Yes. Units configured with the aerospace-grade housing option undergo full RTCA DO-160G Section 21 (vibration), Section 22 (shock), and Section 25 (temperature cycling) testing. Documentation includes test reports and compliance declarations.
Can pulse width be adjusted dynamically during operation?
Pulse width is set at factory configuration or via firmware update; real-time analog adjustment is not supported. However, discrete pulse width selection (e.g., 2 ns / 10 ns / 50 ns) can be switched via digital command within <100 µs.
What cooling method is required?
Conductive cooling only.
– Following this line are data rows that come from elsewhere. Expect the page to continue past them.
(** An instance of C4: 1 May 2024 has no edition (the by-date query
    answers 404) and the edition of 30 April is the latest published one;
    the page ends up showing the April edition with the notice. *)
Lemma lookup_not_found_shows_latest_or_no_edition_witness :
  @LandingPage.notFound
    (Fixtures.missingByDate (@LandingPage.ymd Fixtures.tinyCalendar
                                               Fixtures.mayFirst)) = true
  /\ exists p',
       @LandingPage.loadEpaper Fixtures.tinyCalendar Fixtures.missingByDate
         (Resolved (Some [Fixtures.aprilEdition]))
         (LandingPage.ValidDate Fixtures.mayFirst) Fixtures.freshPage
       = (inr tt, p')
       /\ LandingPage.epaper p' = Some Fixtures.aprilEdition
       /\ LandingPage.error p' = None
       /\ LandingPage.render p' = LandingPage.Viewer Fixtures.aprilEdition 0
       /\ LandingPage.toasts p' = [LandingPage.latestNotice].
Proof.
  assert (Hnf : @LandingPage.notFound
                  (Fixtures.missingByDate
                     (@LandingPage.ymd Fixtures.tinyCalendar Fixtures.mayFirst))
                = true)
    by reflexivity.
  split; [exact Hnf |].
  exact (proj1 (@lookup_not_found_shows_latest_or_no_edition
                  Fixtures.tinyCalendar Fixtures.missingByDate
                  (Resolved (Some [Fixtures.aprilEdition]))
                  Fixtures.mayFirst Fixtures.freshPage Hnf)
               Fixtures.aprilEdition [] Fixtures.aprilLast eq_refl eq_refl).
Defined.
(** The opening loop: every openable segment receives the next handle. *)
Lemma open_segments_run (segments : list (Z * string)) :
  forall opened w,
    EspBoot.open_segments env segments opened w =
    ((opened ++ combine (map fst (openable env segments))
                        (handles_from w (List.length (openable env segments))),
      first_failure env segments),
     {| log := log w ++ map EvFileOpen (attempted env segments);
        next_fd := next_fd w + List.length (openable env segments) |}).
Proof.
  unfold handles_from.
  induction segments as [|[addr path] rest IH]; intros opened w.
  - simpl. now rewrite !app_nil_r, Nat.add_0_r, world_eta.
  - cbn [EspBoot.open_segments openable attempted first_failure].
    rewrite open_rb_run.
    destruct (file_open env path) as [[]|e]; cbn [is_raise].
    + rewrite IH. cbn [log next_fd List.length map fst combine seq].
      rewrite <- !app_assoc. cbn [app].
      now rewrite Nat.add_succ_r.
    + cbn [List.length map combine seq]. now rewrite app_nil_r, Nat.add_0_r.
Qed.

(** The cleanup: one [close] per handle, whatever [close] answers. *)
Lemma close_opened_run (opened : list (Z * nat)) :
  forall w,
    EspBoot.close_opened env opened w =
    (Ok tt, {| log := log w ++ map EvFileClose (map snd opened);
               next_fd := next_fd w |}).
Proof.
  induction opened as [|[addr f] rest IH]; intros w.
  - simpl. unfold ret. now rewrite world_app_nil.
  - cbn [EspBoot.close_opened]. unfold bind. rewrite best_effort_run, IH.
    cbn [log next_fd map snd]. now rewrite <- app_assoc.
Qed.

Lemma closed_handles_app (a b : list Event) :
  closed_handles (a ++ b) = closed_handles a ++ closed_handles b.
Proof. unfold closed_handles. apply flat_map_app. Qed.
Lemma generate_coupon_200 (request : Request) (uuid4 : string)
    (now_expiry now_created : Z) (db : DB) :
  let result := generate_coupon MASTER_IP request uuid4 now_expiry now_created db in
  let coupon_id := substring 0 8 uuid4 in
  status result.1 = 200 →
  truthy (cookies request !! "coupon_generated") = false ∧
  coupons_collection db !! coupon_id = None ∧
  (∃ cfg, config_collection db !! "coupon_limit" = Some cfg ∧
          (remote_addr request = MASTER_IP ∨ current_count cfg < limit cfg)) ∧
  set_cookies result.1 = [mkCookie "coupon_generated" "true" (24 * 60 * 60)] ∧
  coupons_collection result.2 =
    <[coupon_id := bson_coupon (coupon_data MASTER_IP request now_expiry now_created)]>
      (coupons_collection db) ∧
  config_collection result.2 =
    (if bool_decide (remote_addr request = MASTER_IP)
     then config_collection db
     else alter inc_current_count "coupon_limit" (config_collection db)).
Proof.
  intros result coupon_id. subst result.
  unfold generate_coupon, generate_coupon_body, can_generate_coupon. run_M.
  fold coupon_id.
  destruct (truthy _); simpl; [done|].
  destruct (config_collection db !! "coupon_limit") as [cfg|] eqn:C; simpl; [|done].
  destruct (Z.ltb_spec (current_count cfg) (limit cfg)) as [Q|Q]; simpl.
  - destruct (coupons_collection db !! coupon_id) eqn:F; simpl; [done|].
    intros _. split; [done|]. split; [done|]. split; [eauto|].
    by case_bool_decide.
  - case_bool_decide as E; simpl; [|done].
    destruct (coupons_collection db !! coupon_id) eqn:F; simpl; [done|].
    intros _. split; [done|]. split; [done|]. split; [eauto|]. done.
Qed.
(** Stand-ins for the library functions, good enough for integers and for
    strings without special characters; the wrapper writers pass their
    text on unchanged. *)
Definition exampleLib : lib := {|
  fmtValue := fun _ _ v =>
    match v with
    | reflect.Val _ (reflect.DInt i) => itoa i
    | reflect.Val _ (reflect.DString s) => (quote ++ s ++ quote)%string
    | reflect.Val _ (reflect.DFloat _) => "NaN"
    | _ => "?"
    end;
  fmtQuote := fun s => (quote ++ s ++ quote)%string;
  fmtPointer := fun a => ("0x" ++ itoa a)%string;
  fmtBad := fun _ _ _ => "%!";
  fmtExtra := fun _ => "%!(EXTRA)";
  indentNew := fun _ s => s;
  tabwriterFlush := fun s => s;
  keyLeb := fun a b =>
    match a, b with
    | reflect.Val _ (reflect.DString s), reflect.Val _ (reflect.DString s') =>
        String.leb s s'
    | _, _ => true
    end
|}.

(** The default rules at verbosity [auto], and the same at a level that is
    none of the three. *)
Definition exampleConfig : config :=
  {| level := level.auto; equalFuncs := false; xform := []; format := [] |}.

Definition badConfig : config :=
  {| level := level.unknown 7; equalFuncs := false; xform := []; format := [] |}.

(** The configuration [differ.equal] gives its nested differ: the level and
    the flag of [c], no transform and no format function. *)
Definition defaultRules (c : config) : config :=
  {| level := level c; equalFuncs := equalFuncs c; xform := []; format := [] |}.

(** An integer type with a transform that maps every value to [0]. *)
Definition zeroing : config :=
  {| level := level.auto; equalFuncs := false;
     xform := [(intT, fun _ => intV 0)]; format := [] |}.

(** Pointers to [int], with a transform that maps a pointer to its
    address: [func(p *int) uintptr]. *)
Definition intPtr : reflect.rtype := reflect.TPtr intT.
Definition uintptrT : reflect.rtype := reflect.TBasic reflect.Uintptr.

Definition intPtrAt (a : reflect.addr) : reflect.Value :=
  reflect.Val intPtr (reflect.DPointer a).

Definition addressOf (v : reflect.Value) : reflect.Value :=
  match v with
  | reflect.Val _ (reflect.DPointer a) => reflect.Val uintptrT (reflect.DUint a)
  | _ => reflect.Zero
  end.

Definition addressing : config :=
  {| level := level.auto; equalFuncs := false;
     xform := [(intPtr, addressOf)]; format := [] |}.

(** Pointers to nodes, with a transform that maps every pointer to [7]. *)
Definition sevening : config :=
  {| level := level.auto; equalFuncs := false;
     xform := [(nodePtr, fun _ => intV 7)]; format := [] |}.

(** [struct { X, Y T }] and a value of it that holds [x] and [y]. *)
Definition twoOf (t : reflect.rtype) : reflect.rtype :=
  reflect.TStruct [("X", t); ("Y", t)].

Definition two (t : reflect.rtype) (x y : reflect.Value) : reflect.Value :=
  reflect.Val (twoOf t) (reflect.DElems [x; y]).

(** The same world with the maps iterating in another order: [m'] gives,
    for every map header, the entries in the order of another iteration. *)
Definition withMapData (W : reflect.world)
  (m' : reflect.rtype -> reflect.addr -> list (reflect.Value * reflect.Value))
  : reflect.world :=
  {| reflect.underlying := reflect.underlying W;
     reflect.deref := reflect.deref W;
     reflect.sliceData := reflect.sliceData W;
     reflect.mapData := m';
     reflect.typeString := reflect.typeString W |}.

Definition reordered (W : reflect.world)
  (m' : reflect.rtype -> reflect.addr -> list (reflect.Value * reflect.Value))
  : Prop :=
  forall t p, Permutation (reflect.mapData W t p) (m' t p).

(** A map answers the lookup of one of its keys with one value. *)
Definition singleValued (es : list (reflect.Value * reflect.Value)) : Prop :=
  forall k k1 v1 k2 v2,
    In k (map fst es) -> In (k1, v1) es -> In (k2, v2) es ->
    reflect.keyEq k1 k = true -> reflect.keyEq k2 k = true -> v1 = v2.

(** [leb] orders the keys [ks] totally. *)
Definition totalOrderOn (leb : reflect.Value -> reflect.Value -> bool)
  (ks : list reflect.Value) : Prop :=
  (forall a b, In a ks -> In b ks -> leb a b = true \/ leb b a = true) /\
  (forall a b, In a ks -> In b ks ->
     leb a b = true -> leb b a = true -> a = b) /\
  (forall a b c, In a ks -> In b ks -> In c ks ->
     leb a b = true -> leb b c = true -> leb a c = true).

Definition mapsWellFormed (L : lib) (W : reflect.world) : Prop :=
  forall t p,
    singleValued (reflect.mapData W t p) /\
    totalOrderOn (keyLeb L) (keysAt W t p).
(** X4: while a name stays in the membership its [Joined] time never
    changes, whatever the event, and its [LastSeen] time changes only
    when that user talks or emotes, to the time of the event. *)
Theorem Joined_is_kept (pkt : bncs.ChatEvent.t) (w : World.t) (k : string)
    (u u' : User.t) :
  users_of w !! k = Some u ->
  users_of (snd (onChatEvent pkt w)) !! k = Some u' ->
  User.Joined u' = User.Joined u
  /\ (User.LastSeen u' = User.LastSeen u
      \/ ((bncs.ChatEvent.Type_ pkt = bncs.ChatTalk
           \/ bncs.ChatEvent.Type_ pkt = bncs.ChatEmote)
          /\ k = strings_ToLower (bncs.ChatEvent.Username pkt)
          /\ User.LastSeen u' = World.wall w (World.ticks w))).
Proof.
  unfold users_of. intros Hu. unfold onChatEvent.
  destruct (bncs.ChatEvent.Type_ pkt) eqn:Ht;
    destruct (Client.users (World.client w)
                !! strings_ToLower (bncs.ChatEvent.Username pkt)) as [old|] eqn:Eo;
    chat_run Eo;
    try (rewrite Hu; intros [= <-]; solve [auto]);
    try (rewrite lookup_empty; discriminate);
    at_key k pkt; try discriminate;
    try (rewrite Hu; intros [= <-]; solve [auto]);
    intros [= E1]; subst u'; cbn; rewrite Hu in Eo; simplify_eq; auto 10.
Qed.

(** X5: a "user shown" or "user joined" event followed by a leave of the
    same name: the name is gone from the membership, every other entry
    is as it was before the two events, [Channel] reads as before, and
    [UserLeft] carries the very entry the first event stored. *)
Theorem join_then_leave (pkt : bncs.ChatEvent.t) (w : World.t) :
  shows_user pkt ->
  let key := strings_ToLower (bncs.ChatEvent.Username pkt) in
  let w1 := snd (onChatEvent pkt w) in
  let w2 := snd (onChatEvent (leave_of pkt) w1) in
  users_of w2 = delete key (users_of w)
  /\ b_Channel (World.client w2) = b_Channel (World.client w)
  /\ exists u, users_of w1 !! key = Some u
               /\ fired_of w2 = fired_of w1 ++ [UserLeft u].
Proof.
  intros Ht. unfold users_of, b_Channel, fired_of, onChatEvent, leave_of.
  destruct Ht as [Ht|Ht]; rewrite Ht;
    unfold bind, get_client, modify_client, time_Now, emit, ret; cbn;
    destruct (Client.users (World.client w) !! _); cbn;
    rewrite lookup_insert_eq; cbn; rewrite delete_insert_eq;
    (split; [reflexivity|]); (split; [reflexivity|]);
    eexists; split; reflexivity.
Qed.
No forced air or liquid cooling is needed. Thermal management relies on aluminum chassis conduction and internal heat spreading layers.
Is there a version with fiber-coupled harmonic output?
Keopsys offers custom-integrated SHG modules delivering 772 nm output via PM fiber; contact engineering support for power-level and packaging specifications.
Does the laser support external cavity feedback for linewidth narrowing?
No. The MOPA architecture is optimized for pulse energy and stability—not narrow-linewidth CW operation. For coherent applications, external phase modulation or injection seeding is recommended.